Biography
A political scientist specialised in public policy, Claudio Radaelli (BSc in Economics and Social Sciences, Bocconi, PhD in political science, University of Florence) joined the Florence School of Transnational Governance as Full-Time Professor in September 2020. His research interests include the policy process of the European Union, policy learning, the roles and usages of expertise and policy narratives in public policy and administration, regulation, and regulatory analysis tools.
Professor Radaelli was awarded two advanced grants by the European Research Council. He co-authored Designing Rulemaking: How Regulatory Policy Instruments Matter for Governance (OUP, 2024) and co-edited with Fabrizio De Francesco The Elgar Companion to the OECD (Elgar, 2023). He is co-editing a major Handbook of Policy Learning with Bishoy Zaki (Ghent University), to appear in 2026.

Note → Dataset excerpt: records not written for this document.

Lemma relationship_line_requires_known_endpoints_witness :
  let line := "FRIENDS_WITH    A       Person  C       Person" +:+ Sample.lf in
  ∃ g', add_relationship_line line Sample.g_props = (Ok tt, g')
    ∧ dom g' = dom Sample.g_props
    ∧ node_attr g' "A" "Type"
      = Some (default "Person" (node_attr Sample.g_props "A" "Type"))
    ∧ node_attr g' "C" "Type"
      = Some (default (if decide ("A" = "C") then "Person" else "Person")
                      (node_attr Sample.g_props "C" "Type"))
    ∧ ∀ a b, edges_between g' a b
             = edges_between Sample.g_props a b
               ++ (if decide (a = "A" ∧ b = "C") then ["FRIENDS_WITH"] else []).
Proof.
  intros line.
  refine (proj1 (relationship_line_requires_known_endpoints
                   line "FRIENDS_WITH" "A" "Person" "C" "Person"
                   Sample.g_props _ _) _ _).
  - vm_compute. discriminate.
  - vm_compute. reflexivity.
  - vm_compute. eexists. reflexivity.
  - vm_compute. eexists. reflexivity.
Defined.

(** C2, as stated, fails: on a store without nodes the first line of the
    test relationship file is valid, yet ingestion raises [KeyError] for
    its first endpoint and adds neither node nor edge. *)
Lemma relationship_to_unknown_node_raises_KeyError :
  parse_relationship_line
    (PyStr.strip ("FRIENDS_WITH    A       Person  C       Person" +:+ Sample.lf))
  = Ok ("FRIENDS_WITH", "A", "Person", "C", "Person")
  ∧ add_relationships_from_file Sample.fs "relationships.txt" ∅
    = (Raise (KeyError "A"), ∅).
Proof. split; vm_compute; reflexivity. Qed.

(** C4. First write wins for [Type]: once a node has a [Type], ingesting
    any relationship source, whatever types its lines declare for that
    node and however the ingestion ends, leaves the stored [Type] as it
    was. *)
Theorem relationship_ingestion_keeps_Type fs path g id t :
  node_attr g id "Type" = Some t →
  node_attr (add_relationships_from_file fs path g).2 id "Type" = Some t.
Proof.
  intros Ht. unfold add_relationships_from_file.
  destruct (fs !! path) as [[|header lines]|]; [done| |done].
  by apply add_relationship_lines_keeps_attr.
Qed.

Lemma relationship_ingestion_keeps_Type_witness :
  node_attr Sample.g_friends "A" "Type" = Some "Person"
  ∧ (add_relationships_from_file Sample.fs "retype.txt" Sample.g_friends).1 = Ok tt
  ∧ node_attr (add_relationships_from_file Sample.fs "retype.txt" Sample.g_friends).2
      "A" "Type" = Some "Person".
Proof.
  split; [vm_compute; reflexivity|]. split; [vm_compute; reflexivity|].
  apply (relationship_ingestion_keeps_Type Sample.fs "retype.txt" Sample.g_friends
           "A" "Person").
  vm_compute. reflexivity.
Defined.

Lemma add_relationship_lines_records lines (g h : ChallengeGraph) u v :
  dom h = dom g →
  edges_between (add_relationship_lines lines h).2 u v
  = edges_between h u v
    ++ labels_between (ingested_records (dom g) lines) u v.
Proof.
  revert h. induction lines as [|l lines IH]; intros h Hdom.
  { by rewrite app_nil_r. }
  rewrite add_relationship_lines_cons. simpl.
  destruct (relationship_line_cases l)
    as [Hb|[Hm|(Hne & rel & id1 & t1 & id2 & t2 & Hp)]].
  - rewrite add_relationship_line_blank, decide_True by done. by apply IH.
  - rewrite add_relationship_line_malformed by done.
    destruct Hm as [Hne Hlen]. rewrite decide_False by done.
    rewrite (parse_relationship_line_malformed _ Hlen). simpl.
    by rewrite app_nil_r.
  - rewrite (add_relationship_line_valid _ _ _ _ _ _ _ Hne Hp).
    rewrite decide_False, Hp by done.
    pose proof (add_relationship_dom rel id1 t1 id2 t2 h) as Hd.
    destruct (add_relationship_cases rel id1 t1 id2 t2 h)
      as [[H1 Hr]|[(H1 & H2 & Hr)|(H1 & H2 & Hr)]]; rewrite Hr in *; simpl in *.
    + rewrite decide_False; [by rewrite app_nil_r|].
      intros [Hin _]. rewrite <-Hdom in Hin. apply elem_of_dom in Hin.
      rewrite H1 in Hin. by destruct Hin.
    + rewrite decide_False.
      { by rewrite app_nil_r, nodes_setdefault_edges_between. }
      intros [_ Hin]. rewrite <-Hdom in Hin. apply elem_of_dom in Hin.
      rewrite H2 in Hin. by destruct Hin.
    + rewrite decide_True by (rewrite <-Hdom; by split; apply elem_of_dom).
      rewrite IH.
      * rewrite add_edge_edges_between, !nodes_setdefault_edges_between.
        simpl. rewrite <-(assoc_L (++)). f_equal.
        destruct (decide (u = id1 ∧ v = id2)) as [[-> ->]|Hn].
        -- by rewrite decide_True.
        -- rewrite decide_False; [done|]. intros [-> ->]. by apply Hn.
      * congruence.
Qed.

(** C5 (amended). Relationship ingestion is not idempotent: a second
    ingestion of the same source ends as the first did and appends, between
    every ordered pair, the very edges the first one appended, which are the
    labels of the data lines from the first node to the second that were
    ingested, in line order and with nothing deduplicated.  So the edges the
    source contributes to a pair are doubled, the pair's edge count is
    doubled when the pair had no edge before the first ingestion, and for
    every ingested record the second ingestion changes the store again. *)
Theorem relationship_reingestion_appends_again fs path g u v :
  let once := add_relationships_from_file fs path g in
  let twice := add_relationships_from_file fs path once.2 in
  let added :=
    labels_between (ingested_records (dom g) (data_lines fs path)) u v in
  twice.1 = once.1
  ∧ edges_between once.2 u v = edges_between g u v ++ added
  ∧ edges_between twice.2 u v = edges_between g u v ++ added ++ added
  ∧ number_of_edges twice.2 u v = number_of_edges g u v + 2 * length added
  ∧ (number_of_edges g u v = 0 →
     number_of_edges twice.2 u v = 2 * number_of_edges once.2 u v)
  ∧ ((∃ rel, (u, v, rel) ∈ ingested_records (dom g) (data_lines fs path)) →
     number_of_edges once.2 u v < number_of_edges twice.2 u v
     ∧ twice.2 ≠ once.2).
Proof.
  simpl. set (added := labels_between _ u v).
  assert ((add_relationships_from_file fs path
             (add_relationships_from_file fs path g).2).1
          = (add_relationships_from_file fs path g).1
          ∧ edges_between (add_relationships_from_file fs path g).2 u v
            = edges_between g u v ++ added
          ∧ edges_between (add_relationships_from_file fs path
                             (add_relationships_from_file fs path g).2).2 u v
            = edges_between (add_relationships_from_file fs path g).2 u v
              ++ added) as (Hr & H1 & H2).
  { subst added. unfold add_relationships_from_file, data_lines.
    destruct (fs !! path) as [[|header lines]|]; simpl;
      [by rewrite app_nil_r| |by rewrite app_nil_r].
    destruct (add_relationship_lines_uniform lines g) as (r & a & H).
    destruct (H g eq_refl) as [Hr1 _].
    destruct (H (add_relationship_lines lines g).2) as [Hr2 _];
      [apply add_relationship_lines_dom|].
    split; [congruence|]. split.
    - by apply add_relationship_lines_records.
    - apply add_relationship_lines_records, add_relationship_lines_dom. }
  split; [done|]. split; [done|].
  split; [by rewrite H2, H1, (assoc_L (++))|].
  unfold number_of_edges. rewrite H2, H1, !length_app.
  split; [lia|]. split; [lia|].
  intros [rel Hin].
  assert (0 < length added) as Hpos.
  { assert (rel ∈ added) as Hrel.
    { subst added. unfold labels_between. apply list_elem_of_omap.
      exists (u, v, rel). split; [done|]. simpl. by rewrite decide_True. }
    destruct added; [by apply elem_of_nil in Hrel|simpl; lia]. }
  split; [lia|]. intros Heq.
  rewrite Heq, H1 in H2. apply (f_equal length) in H2.
  rewrite !length_app in H2. lia.
Qed.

His research is funded by two Horizon Projects, MORES (on Moral Emotions in Politics) and RADAR (Renewing Administration through Democratic Anchorage Reforms). At the School, he teaches MA and Executive Education Courses on public policy and regulation. He is the chair of the MA selection committee. Claudio is a member of the Executive Committee of the International Public Policy Association and chief editor of the International Review of Public Policy. In 2025, he was awarded the Regulatory Studies Development Award by the European Consortium for Political Research, Standing Group on Regulation & Governance.
Claudio joined us on long-term leave from University College London. Prior to UCL, he was Director of the Centre for European Governance at the University of Exeter (2004-2018) and Professor of Public Policy at the University of Bradford. He was a regular visiting professor at Sciences-Po Paris, Sciences-Po Paris, University of Agder, and the College of Europe in Bruges and Natolin. Looking back at Claudio’s EUI past, he co-directed at the EUI the RSC Forum on International Regulatory Competition and Cooperation and was Jean Monnet Fellow at the RSCAS.